(* ===== verification/Validate.v ===== *)
(** * Validation of workflow definitions
    (infra/engine/scheduler/types.go, the [ErrorPolicy] methods of
    domain/model/workflow.go)

    A definition is checked once, when it is registered or run; the theorems
    say what the rest of the scheduler may assume of an accepted one. *)
From Stdlib Require Import ZArith Lia Ascii String.
From stdpp Require Import base gmap strings list.
From S2P Require Import Prelude GoVal Model.
Set Warnings "-register-all,-clear-no-such-hyp,-level-tolerance".

Inductive validation_error : Type :=
| NameEmpty | NameTooLong | NameBadChar
| BadOnTaskFailure (p : string) | BadOnTimeout (p : string) | BadTaskPolicy (task p : string)
| EventTriggerMissing | EventFilterMissing (typ : string) | EventTypeUnknown (typ : string)
| MappingEmptyTarget (group : Z) (task : string) | MappingEmptySource (group : Z) (task : string)
| DefaultBranchMissing (group : Z) (task branch : string)
| SubWorkflowMissing (group : Z) | FanOutMissing (group : Z) | FanOutNoIterator (group : Z)
| FanOutNegativeParallel (group : Z) | FanOutTaskNoName (group : Z) | TaskNoName (group : Z)
| LoopNoIterations (group : Z) (task : string) | LoopBadCondition (group : Z) (task : string)
| LoopNoKey (group : Z) (task : string)
| DuplicateInGroup (group : Z) (task : string) | DuplicateInWorkflow (task : string) (g1 g2 : Z)
| BranchTaskNoName (group : Z) (task branch : string)
| BranchDuplicate (group : Z) (task branch name : string)
| BranchConflict (group : Z) (task branch name : string) (prev : Z).

Abbreviation V := (res validation_error).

##############################

WHAT TO WORK ON:
Take every line in the preceding listing that contains "From" and copy it.

WRITTEN ANSWER:
From Stdlib Require Import ZArith Lia Ascii String.
From stdpp Require Import base gmap strings list.
From S2P Require Import Prelude GoVal Model.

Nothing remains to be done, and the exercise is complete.